(** X10.  Letter case does not matter to [encode_string]. *)
Theorem encode_string_ignores_case (str : string) :
  encode_string (string_of_list_ascii (map upper (list_ascii_of_string str)))
  = encode_string str.
Proof.
  unfold encode_string. rewrite list_ascii_of_string_of_list_ascii.
  destruct (glyphs_map_upper (list_ascii_of_string str)) as (Hg & Hc & Hf).
  destruct (followed_by_dot (list_ascii_of_string str)) eqn:Elead.
  - now rewrite !encode_chars_leading_dot by congruence.
  - rewrite !encode_chars_glyphs by congruence. now rewrite Hg, Hc.
Qed.

End EncodeStringFurther.

Section ReverseGroups.

Lemma source_index_shift (i : nat) :
  source_index (3 + i) = (3 + source_index i)%nat.
Proof.
  rewrite !source_index_group.
  replace (3 + i)%nat with (i + 1 * 3)%nat by lia.
  rewrite Nat.div_add, Nat.Div0.mod_add by lia. lia.
Qed.

Lemma map_source_index_groups (segments : Segments) :
  forall k : nat,
    length segments = (3 * k)%nat ->
    map (fun i => nth (source_index i) segments 0) (seq 0 (length segments))
    = reverse_groups segments.
Proof.
  intro k. revert segments.
  induction k as [|k IH]; intros segments Hlen.
  - destruct segments; [reflexivity|discriminate].
  - destruct segments as [|a [|b [|c rest]]]; try (simpl in Hlen; lia).
    cbn [length reverse_groups]. cbn [seq map].
    change (nth (source_index 0) (a :: b :: c :: rest) 0) with c.
    change (nth (source_index 1) (a :: b :: c :: rest) 0) with b.
    change (nth (source_index 2) (a :: b :: c :: rest) 0) with a.
    do 3 f_equal.
    rewrite <- (IH rest) by (simpl in Hlen; lia).
    rewrite <- seq_shift, <- seq_shift, <- seq_shift, !map_map.
    apply map_ext. intro i.
    change (S (S (S i))) with (3 + i)%nat.
    rewrite source_index_shift. reflexivity.
Qed.

Lemma reverse_groups_involutive (segments : Segments) :
  forall k : nat,
    (length segments <= k)%nat ->
    reverse_groups (reverse_groups segments) = segments.
Proof.
  intro k. revert segments.
  induction k as [|k IH]; intros segments Hlen.
  - destruct segments; [reflexivity|simpl in Hlen; lia].
  - destruct segments as [|a [|b [|c rest]]]; try reflexivity.
    cbn [reverse_groups]. rewrite IH by (simpl in Hlen; lia). reflexivity.
Qed.

Lemma reverse_groups_permutation (segments : Segments) :
  forall k : nat,
    (length segments <= k)%nat ->
    Permutation segments (reverse_groups segments).
Proof.
  intro k. revert segments.
  induction k as [|k IH]; intros segments Hlen.
  - destruct segments; [constructor|simpl in Hlen; lia].
  - destruct segments as [|a [|b [|c rest]]]; try apply Permutation_refl.
    cbn [reverse_groups].
    apply Permutation_trans with (c :: b :: a :: rest).
    + apply Permutation_trans with (b :: a :: c :: rest);
        [apply perm_swap|].
      apply Permutation_trans with (b :: c :: a :: rest);
        [apply perm_skip, perm_swap|apply perm_swap].
    + do 3 apply perm_skip. apply IH. simpl in Hlen. lia.
Qed.
(** The events of a run of the executor that took the read path to its
    end, with the rows it fetched as the result, and those of a run that
    took the write path to its end, with the acknowledgement as the
    result. *)
Definition read_run (sql_query : value) (evs : list event) (v : value)
  : Prop :=
  exists (c : conn) (k : cursor) (rows : list dict),
    evs = [Called mysql_connect (Ok c);
           Called (conn_cursor c) (Ok k);
           Called (cursor_execute k sql_query) (Ok tt);
           Called (cursor_fetchall k) (Ok rows);
           Called (cursor_close k) (Ok tt);
           Called (conn_close c) (Ok tt)]
    /\ v = PyList (map PyDict rows).

Definition write_run (sql_query : value) (evs : list event) (v : value)
  : Prop :=
  exists (c : conn) (k : cursor),
    evs = [Called mysql_connect (Ok c);
           Called (conn_cursor c) (Ok k);
           Called (cursor_execute k sql_query) (Ok tt);
           Called (conn_commit c) (Ok tt);
           Called (cursor_close k) (Ok tt);
           Called (conn_close c) (Ok tt)]
    /\ v = acknowledgement.

(** The exceptions of the two subscripts that no [try] guards. *)
Definition str_index_error : exn :=
  Exn TypeError (lit "string indices must be integers, not 'str'").

Definition missing_sql_query : exn := Exn KeyError (lit "'sql_query'").

(** The records handed to the logger, and the answers of the handler. *)
Definition translation_failed (e : exn) : event :=
  Logged error_level (lit "Error generating SQL with Gemini: " ++ exn_msg e).

Definition summary_failed (e : exn) : event :=
  Logged error_level (lit "Error building answer with Gemini: " ++ exn_msg e).

Definition generated_sql (env : Env) (sql_query : value) : event :=
  Logged info_level (lit "Generated SQL: " ++ format env sql_query).

Definition translation_failure (message : str) : value :=
  answer_record (lit "Falló la generación de la consulta SQL: " ++ message).

Definition execution_failure (message : str) : value :=
  answer_record (lit "Falló la consulta a la base de datos: " ++ message).

Definition apology (e : exn) : str :=
  lit "Lo siento, no pude generar una respuesta. Error: " ++ exn_msg e.

(** The handler from the result of the executor on: the check of the
    result, the summary, the response. *)
Definition after_query (env : Env) (h : list event) (result original : value)
  : outcome value * list event :=
  if carries_error result
  then match getitem_str result (lit "error") with
       | Ok e => (Ok (execution_failure (format env e)), [])
       | Raise e => (Raise e, [])
       end
  else let (a, evs) := build_answer env result original h in
       (match a with Ok text => Ok (respond_with text) | Raise e => Raise e end,
        evs).


(** Every event of the computation, after any history, satisfies [p]. *)
Definition only (p : event -> bool) {A} (m : M A) : Prop :=
  forall h, forallb p (snd (m h)) = true.

(** The text is made of white space only. *)
Definition blank (s : str) : bool := forallb isspace s.

(** The characters that the JSON encoder writes as they are. *)
Definition plain (s : str) : bool :=
  forallb
    (fun c => (32 <=? c)%N && (c <=? 126)%N && negb (c =? 34)%N
              && negb (c =? 92)%N) s.

(** The statements of the introspection: SHOW TABLES and the DESCRIBE of
    a table. *)
Definition introspection_statement (operation : value) : bool :=
  match operation with
  | PyStr s => Text.eqb s (lit "SHOW TABLES") || startswith s (lit "DESCRIBE ")
  | _ => false
  end.

(** The event is neither a commit, nor a call to the model, nor the
    execution of a statement other than those of the introspection. *)
Definition reads_catalogue (ev : event) : bool :=
  match ev with
  | Called (cursor_execute _ operation) _ => introspection_statement operation
  | Called (conn_commit _) _ => false
  | Called (generate_content _ _) _ => false
  | _ => true
  end.

(** The record that [query] hands to the logger when it caught [e]. *)
Definition query_failed (e : exn) : event :=
  Logged error_level
    ((if is_mysql_error e
      then lit "Error executing SQL query: "
      else lit "An unexpected error occurred during query: ") ++ exn_msg e).

(** The sentence of [build_answer] for a result that carries an error. *)
Definition database_failure (env : Env) (e : value) : str :=
  lit "Lo siento, hubo un error al consultar la base de datos: "
  ++ format env e.

(** The text of the answer, from the outcome of the call to the
    summarising model. *)
Definition final_answer (reply : outcome str) : str :=
  match reply with
  | Ok [] => lit "Falló la generación de la respuesta"
  | Ok text => text
  | Raise e => apology e
  end.

End Notions.

#[global] Arguments Text.lit : simpl never.
#[global] Arguments Text.upper_cp : simpl never.
#[global] Arguments Main.is_select_text : simpl never.
#[global] Arguments Py.json_dumps : simpl never.
#[global] Arguments Main.translation_prompt : simpl never.
#[global] Arguments Main.summary_prompt : simpl never.
#[global] Arguments Run.count : simpl never.
#[global] Arguments Run.opened_conns : simpl never.
#[global] Arguments Run.closed_conns : simpl never.
#[global] Arguments Run.raised : simpl never.
#[global] Arguments Run.path_taken : simpl never.
#[global] Arguments Run.executed_one : simpl never.
#[global] Arguments Run.executed_operations : simpl never.
#[global] Arguments Run.fetched_rows : simpl never.

(* ===================================================================== *)
(** * Facts about texts *)
(* ===================================================================== *)

Module TextFacts.
Import Text Main Notions.

Lemma eqb_eq (a b : str) : Text.eqb a b = true <-> a = b.
Proof.
  revert b; induction a as [|x a IH]; intros [|y b]; simpl;
    try (split; [discriminate | discriminate]); try tauto.
  rewrite andb_true_iff, N.eqb_eq, IH.
  split; [intros [-> ->]; reflexivity | intros E; inversion E; auto].
Qed.

Lemma eqb_refl (a : str) : Text.eqb a a = true.
Proof. apply eqb_eq; reflexivity. Qed.

Lemma startswith_app (p r : str) : startswith (p ++ r) p = true.
Proof.
  induction p as [|y p IH]; simpl; [reflexivity|].
  rewrite N.eqb_refl; exact IH.
Qed.

Lemma contains_here (needle hay : str) :
  startswith hay needle = true -> contains needle hay = true.
Proof. destruct hay; simpl; intros ->; reflexivity. Qed.

(** A text occurs in every text that ends with it. *)
Lemma contains_app_r (p m : str) : contains m (p ++ m) = true.
Proof.
  induction p as [|x p IH]; simpl.
  - apply contains_here. rewrite <- (app_nil_r m) at 1. apply startswith_app.
  - rewrite IH. apply orb_true_r.
Qed.

(** ** The uppercase table and the letters of SELECT *)

Lemma clash_startswith (u p tail : str) :
  clash u p = true -> startswith (u ++ tail) p = false.
Proof.
  revert p; induction u as [|x u IH]; intros [|y p]; simpl; try discriminate.
  destruct (x =? y)%N; simpl; [apply IH | reflexivity].
Qed.

Lemma lookup_upper_sound (chk : N * list N -> bool) (c : N) (u : list N)
      (t : list (N * list N)) :
  forallb chk t = true -> lookup_upper c t = Some u -> chk (c, u) = true.
Proof.
  induction t as [|[k v] t IH]; simpl; [discriminate|].
  rewrite andb_true_iff; intros [Hk Ht].
  destruct (c =? k)%N eqn:E.
  - apply N.eqb_eq in E; subst k. intros H; inversion H; subst; exact Hk.
  - apply IH; exact Ht.
Qed.

Lemma one_of_eq (forms : list N) (c : N) :
  one_of forms c = true -> exists f, In f forms /\ c = f.
Proof.
  unfold one_of; rewrite existsb_exists.
  intros [f [Hin E]]; apply N.eqb_eq in E; eauto.
Qed.

Lemma upper_step (forms : list N) (X : N) (P : str) :
  forallb (entry_ok forms X P) upper_table = true ->
  forallb (fun f => (f =? X)%N || has_entry f) forms = true ->
  one_of forms X = true ->
  forall (c : N) (tail : str),
    startswith (upper_cp c ++ tail) (X :: P)
    = one_of forms c && startswith tail P.
Proof.
  intros Htable Hforms HX c tail.
  unfold upper_cp.
  destruct (lookup_upper c upper_table) as [u|] eqn:L.
  - pose proof (lookup_upper_sound _ _ _ _ Htable L) as Hc.
    unfold entry_ok in Hc.
    destruct (one_of forms c).
    + destruct u as [|x extra]; [discriminate|].
      apply andb_true_iff in Hc; destruct Hc as [Hx Hextra].
      simpl. rewrite Hx. simpl.
      destruct extra as [|y extra]; [reflexivity|].
      destruct P; [reflexivity | discriminate].
    + rewrite (clash_startswith _ _ tail Hc). reflexivity.
  - simpl. destruct (c =? X)%N eqn:E.
    + apply N.eqb_eq in E; subst c. rewrite HX. reflexivity.
    + destruct (one_of forms c) eqn:O; [|reflexivity].
      exfalso. apply one_of_eq in O. destruct O as [f [Hin ->]].
      rewrite forallb_forall in Hforms. specialize (Hforms f Hin).
      rewrite E in Hforms. unfold has_entry in Hforms. rewrite L in Hforms.
      discriminate.
Qed.
(** * linak-ble-controller: a shallow embedding of the desk controller

    The development follows the Python package [linak_ble_controller]:

    - [Struct]: the two [struct] formats the adapter uses, ["<H"] and ["<Hh"];
    - [UnitConverter]: [helper.py], raw ticks versus millimetres;
    - [Py]: the dynamically typed values a configuration mapping holds,
      truthiness, [int(...)], [str(...)] and number formatting;
    - [Effects]: the events a run produces, the peripheral as a function of
      the history, and a state-and-exception monad with [try]/[except]/[finally];
    - [Bluetooth]: [bluetooth.py], class [BluetoothAdapter];
    - [Config]: [config.py], class [UserConfig];
    - [Controller]: [controller.py], class [LinakController];
    - [Observations]: what a history shows (writes, log lines, calls of
      the clean-up), used to state the properties;
    - [Scenarios]: concrete desks, configurations and files.

    The properties follow the definitions, one module of facts per part.

    Python integers are unbounded and are modelled by [Z].  Python's true
    division [/] yields a float; it is modelled by exact rational arithmetic
    ([Q]), so statements about [raw_to_mm] hold up to the rounding of binary
    floating point. *)

From Stdlib Require Import ZArith QArith Qround List String Ascii Lia Bool.
From Stdlib.Strings Require Import Byte.
From stdpp Require Import base gmap strings list pretty.
(** Outside of [200, 300) the call ends as [handle_error_response] does. *)
Lemma request_failure (e : exn) :
  ~ (200 <= code < 300) ->
  handle_error_response new_error resp = Raise e ->
  result call = Raise e.
Proof.
  intros Hcode Herr. rewrite (request_result req resp Hsent Hresp).
  replace ((200 <=? code) && (code <? 300)) with false by lia.
  simpl. now rewrite Herr.
Qed.

(** [raise cls(...)] ends in the same exception wherever it stands. *)
Lemma raise_new_raises {A B : Type} (cls : error_class) (http_status : Z)
    (errors : value) :
  exists e,
    raise_new new_error cls http_status errors = @Raise A e
    /\ raise_new new_error cls http_status errors = @Raise B e.
Proof.
  unfold raise_new, bind.
  destruct (new_error cls http_status errors) as [e|e]; now exists e.
Qed.

(** C3 (amended): a response outside of [200, 300) whose body parses
    fails by its status code: with the error constructed from the status
    code and the parsed body at 422, at the other codes from 400 to 499
    and from 500 to 599, or with what that construction raises; with a
    rate limit error at 429; with the generic error at any other code. *)
Theorem error_mapping (errors : value) :
  ~ (200 <= code < 300) ->
  Response.json resp = Return errors ->
  (code = 422 ->
   result call = raise_new new_error class_ResourceError 422 errors)
  /\ (code = 429 -> result call = Raise RateLimitError)
  /\ (400 <= code < 500 -> code <> 422 -> code <> 429 ->
      result call = raise_new new_error class_RequestError code errors)
  /\ (500 <= code < 600 ->
      result call = raise_new new_error class_ServerError code errors)
  /\ (code < 400 \/ 600 <= code ->
      result call = Raise (Exception "Unknown HTTP error response")).
Proof.
  intros Hcode Hjson.
  assert (forall cls,
             handle_error_response new_error resp
             = raise_new new_error cls code errors ->
             result call = raise_new new_error cls code errors) as Hnew.
  { intros cls Hraise.
    destruct (raise_new_raises (A := unit)
                (B := Z * list (string * string) * resp_body)
                cls code errors) as (e & Hunit & ->).
    apply request_failure; [exact Hcode | congruence]. }
  repeat split; intros;
    try (apply request_failure; trivial);
    try (replace 422 with code by lia; apply Hnew);
    try apply Hnew;
    unfold handle_error_response; rewrite Hjson; cbv zeta.
  - now replace (code =? 422) with true by lia.
  - replace (code =? 422) with false by lia.
    now replace (code =? 429) with true by lia.
  - replace (code =? 422) with false by lia.
    replace (code =? 429) with false by lia.
    now replace ((400 <=? code) && (code <? 500)) with true by lia.
  - replace (code =? 422) with false by lia.
    replace (code =? 429) with false by lia.
    replace ((400 <=? code) && (code <? 500)) with false by lia.
    now replace ((500 <=? code) && (code <? 600)) with true by lia.
  - replace (code =? 422) with false by lia.
    replace (code =? 429) with false by lia.
    replace ((400 <=? code) && (code <? 500)) with false by lia.
    now replace ((500 <=? code) && (code <? 600)) with false by lia.
Qed.

(** C4 (amended): status 429 is a rate limit error whatever the
    parsed body holds; a body that is not JSON ends in the generic error
    with the status code and the text. *)
Theorem rate_limit_error :
  code = 429 ->
  (forall errors, Response.json resp = Return errors ->
                  result call = Raise RateLimitError)
  /\ (forall e, Response.json resp = Raise e ->
                result call =
                Raise (Exception ("Unknown HTTP error response. Json expected. "
                                  ++ "HTTP response code=429. "
                                  ++ "HTTP response body=" ++ Response.text resp))).
Proof.
  intros Hcode. split; intros x Hjson; apply request_failure; try lia;
    unfold handle_error_response; rewrite Hjson, ?Hcode; reflexivity.
Qed.

(** C5: a response outside of [200, 300) whose body is not JSON fails with
    the generic error whose message holds the status code and the text. *)
Theorem unparseable_error (e : exn) :
  ~ (200 <= code < 300) ->
  Response.json resp = Raise e ->
  result call =
  Raise (Exception ("Unknown HTTP error response. Json expected. "
                    ++ "HTTP response code=" ++ str_of_int code ++ ". "
                    ++ "HTTP response body=" ++ Response.text resp)).
Proof.
  intros Hcode Hjson. apply request_failure; trivial.
  unfold handle_error_response. now rewrite Hjson.
Qed.

(** In [200, 300), a response that says it is JSON is decoded and
    unwrapped; a failure of either step is the failure of the call. *)
Lemma request_decoded (content_type : string) :
  200 <= code < 300 ->
  header_get (Response.headers resp) "Content-Type" = Some content_type ->
  str_contains "json" content_type = true ->
  result call =
  (parsed <- Response.json resp ;;
   unwrapped <- unwrap_envelope parsed ;;
   Return (code, Response.headers resp, Decoded unwrapped))%py.
Proof.
  intros Hcode Hct Hjson. rewrite (request_result req resp Hsent Hresp).
  replace ((200 <=? code) && (code <? 300)) with true by lia. simpl.
  rewrite Hct, Hjson. destruct (Response.json resp) as [parsed|]; simpl; trivial.
  now destruct (unwrap_envelope parsed).
Qed.

(** C6 (amended): in [200, 300) the call returns the status code, the
    headers and the body: as it came when Content-Type is missing or
    holds no [json]; decoded and unwrapped when Content-Type holds
    [json], the body parses and follows the envelope, and otherwise the
    call raises what the parsing or the unwrapping raises.  Outside of
    [200, 300) it raises. *)
Theorem request_outcome :
  (200 <= code < 300 ->
   (forall content_type,
       header_get (Response.headers resp) "Content-Type" = Some content_type ->
       str_contains "json" content_type = true ->
       (forall parsed unwrapped,
           Response.json resp = Return parsed ->
           unwrap_envelope parsed = Return unwrapped ->
           result call
           = Return (code, Response.headers resp, Decoded unwrapped))
       /\ (forall e, Response.json resp = Raise e -> result call = Raise e)
       /\ (forall parsed e,
              Response.json resp = Return parsed ->
              unwrap_envelope parsed = Raise e ->
              result call = Raise e))
   /\ (header_get (Response.headers resp) "Content-Type" = None
       \/ (exists content_type,
              header_get (Response.headers resp) "Content-Type" = Some content_type
              /\ str_contains "json" content_type = false) ->
       result call =
       Return (code, Response.headers resp, Content (Response.content resp))))
  /\ (~ (200 <= code < 300) -> exists e, result call = Raise e).
Proof.
  split.
  - intros Hcode. split.
    + intros ct Hct Hjson. rewrite (request_decoded ct Hcode Hct Hjson).
      repeat split.
      * intros parsed unwrapped Hparsed Hunwrapped.
        rewrite Hparsed. simpl. now rewrite Hunwrapped.
      * now intros e ->.
      * intros parsed e Hparsed Hraised.
        rewrite Hparsed. simpl. now rewrite Hraised.
    + rewrite (request_result req resp Hsent Hresp).
      replace ((200 <=? code) && (code <? 300)) with true by lia. simpl.
      intros [-> | (ct & -> & ->)]; reflexivity.
  - intros Hcode. destruct (handle_error_response_raises new_error resp) as [e He].
    exists e. now apply request_failure.
Qed.


End Answered.

End GatewayFacts.

(** ** The gateway at concrete exchanges *)

Example post_lead_sent :
  sent (post dumps BaseError (Sample.always Sample.found) Sample.client "/leads" Sample.lead [])
  = [ {| Request.method := "post";
         Request.url := "https://api.getbase.com/v2/leads";
         Request.params := VNone;
         Request.data := VStr (dumps (wrap_envelope Sample.lead));
         Request.headers := [ ("Accept", "application/json");
                              ("Authorization", "Bearer t0k3n");
                              ("User-Agent", "BaseCRM/V2 Python/1.0");
                              ("Content-Type", "application/json") ];
         Request.timeout := 30 # 1;
         Request.verify := true |} ].
Proof. reflexivity. Qed.

Example lead_on_the_wire :
  dumps (wrap_envelope Sample.lead)
  = "{" ++ quote ++ "data" ++ quote ++ ": {"
        ++ quote ++ "id" ++ quote ++ ": 1, "
        ++ quote ++ "name" ++ quote ++ ": " ++ quote ++ "Ann" ++ quote ++ "}}".
Proof. reflexivity. Qed.

Example collection_unwrapped :
  result (Sample.get_leads (Sample.json_response 200 "-" Sample.collection))
  = Return (200, Sample.json_headers,
            Decoded (VList [bunchify Sample.lead; VInt 2])).
Proof. reflexivity. Qed.

Example element_without_data :
  result (Sample.get_leads
            (Sample.json_response 200 "-"
               (VDict false [("items", VList [wrap_envelope Sample.lead;
                                              VDict false []])])))
  = Raise (KeyError "data").
Proof. reflexivity. Qed.

Example element_not_an_object :
  result (Sample.get_leads
            (Sample.json_response 200 "-"
               (VDict false [("items", VList [VInt 5; VDict false []])])))
  = Raise TypeError.
Proof. reflexivity. Qed.

Example redirect_is_unknown :
  result (Sample.get_leads Sample.moved)
  = Raise (Exception "Unknown HTTP error response").
Proof. reflexivity. Qed.

Example html_page_returned :
  result (Sample.get_leads (Sample.html_response 200 "<html>"))
  = Return (200, [("Content-Type", "text/html")], Content "<html>").
Proof. reflexivity. Qed.

Example get_with_body_keyword :
  sends dumps
        (get dumps BaseError (Sample.always Sample.found) Sample.client "/leads"
             VNone [("body", Sample.lead)])
        "get" VNone Sample.lead.
Proof. eexists. repeat split. Qed.

Example post_with_params_keyword :
  sends dumps
        (post dumps BaseError (Sample.always Sample.found) Sample.client "/leads"
              Sample.lead [("params", VDict false [("page", VInt 2)])])
        "post" (VDict false [("page", VInt 2)]) Sample.lead.
Proof. eexists. repeat split. Qed.

Example get_with_method_keyword :
  get dumps BaseError (Sample.always Sample.found) Sample.client "/leads"
      VNone [("method", VStr "post")] []
  = (Raise TypeError, []).
Proof. reflexivity. Qed.

Example server_error_without_meta :
  result (Sample.get_leads
            (Sample.json_response 500 "-" (VDict false [("errors", VList [])])))
  = Raise (KeyError "meta").
Proof. reflexivity. Qed.

Example error_body_not_an_object :
  result (Sample.get_leads Scenario.gone) = Raise TypeError.
Proof. reflexivity. Qed.

Example server_error_constructed :
  result (Sample.get_leads (Sample.json_response 503 "-" Sample.api_errors))
  = Raise (ServerError 503 (VList [bunchify Sample.invalid]) (VStr "a1b2")).
Proof. reflexivity. Qed.

Example nested_nan_compared_apart :
  py_eq (VList [VFloat S754_nan]) (VList [VFloat S754_nan]) = false.
Proof. reflexivity. Qed.

Example one_is_one_point_zero :
  py_eq (VInt 1) (VFloat (S754_finite false 1 0)) = true.
Proof. reflexivity. Qed.

Example header_name_any_case :
  header_get [("content-type", "application/json")] "Content-Type"
  = Some "application/json".
Proof. reflexivity. Qed.

(** ** The claims at concrete exchanges *)

Lemma unwrap_envelope_shapes_witness :
  unwrap_envelope Sample.collection = Return (VList [bunchify Sample.lead; VInt 2])
  /\ py_eq (VList [bunchify Sample.lead; VInt 2]) (VList [Sample.lead; VInt 2]) = true.
Proof.
  destruct (proj1 (unwrap_envelope_shapes false
                     [("items", VList [wrap_envelope Sample.lead;
                                       wrap_envelope (VInt 2)])]
                     eq_refl)
              (VList [wrap_envelope Sample.lead; wrap_envelope (VInt 2)])
              [wrap_envelope Sample.lead; wrap_envelope (VInt 2)]
              [Sample.lead; VInt 2] eq_refl eq_refl)
    as [Hreturned Hequal]; [repeat constructor|].
  split; [exact Hreturned | exact (Hequal eq_refl)].
Defined.



Lemma error_mapping_witness :
  result (Sample.get_leads Sample.no_such_lead)
  = Raise (RequestError 404 (VList [bunchify Sample.invalid]) (VStr "a1b2")).
Proof.
  refine (proj1 (proj2 (proj2
            (error_mapping dumps BaseError (Sample.always Sample.no_such_lead)
               Sample.client "get" "/leads" VNone VNone [] _ Sample.no_such_lead
               eq_refl eq_refl Sample.api_errors _ eq_refl))) _ _ _);
    simpl; lia.
Defined.

(** A 404 whose JSON body is not of the shape the constructor of the
    error reads ends in the [KeyError] of that constructor, not in a
    request error. *)
Lemma error_mapping_counterexample :
  Response.status_code Sample.not_found = 404
  /\ Response.json Sample.not_found = Return Sample.errors
  /\ result (Sample.get_leads Sample.not_found) = Raise (KeyError "error").
Proof. repeat split. Qed.

Lemma rate_limit_error_witness :
  result (Sample.get_leads Sample.limited) = Raise RateLimitError.
Proof.
  refine (proj1 (rate_limit_error dumps BaseError (Sample.always Sample.limited) Sample.client
                   "get" "/leads" VNone VNone [] _ Sample.limited
                   eq_refl eq_refl eq_refl) Sample.errors eq_refl).
Defined.

(** A 429 whose body is not JSON ends in the generic error, not in a rate
    limit error. *)
Lemma rate_limit_error_counterexample :
  Response.status_code Sample.throttled = 429
  /\ result (Sample.get_leads Sample.throttled)
     = Raise (Exception ("Unknown HTTP error response. Json expected. "
                         ++ "HTTP response code=429. "
                         ++ "HTTP response body=Too Many Requests"))
  /\ result (Sample.get_leads Sample.throttled) <> Raise RateLimitError.
Proof. repeat split. discriminate. Qed.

| Problem |
In the records above, find every line with the word "does" and copy it.

| Solution for this exercise |
(** X10.  Letter case does not matter to [encode_string]. *)
(** Outside of [200, 300) the call ends as [handle_error_response] does. *)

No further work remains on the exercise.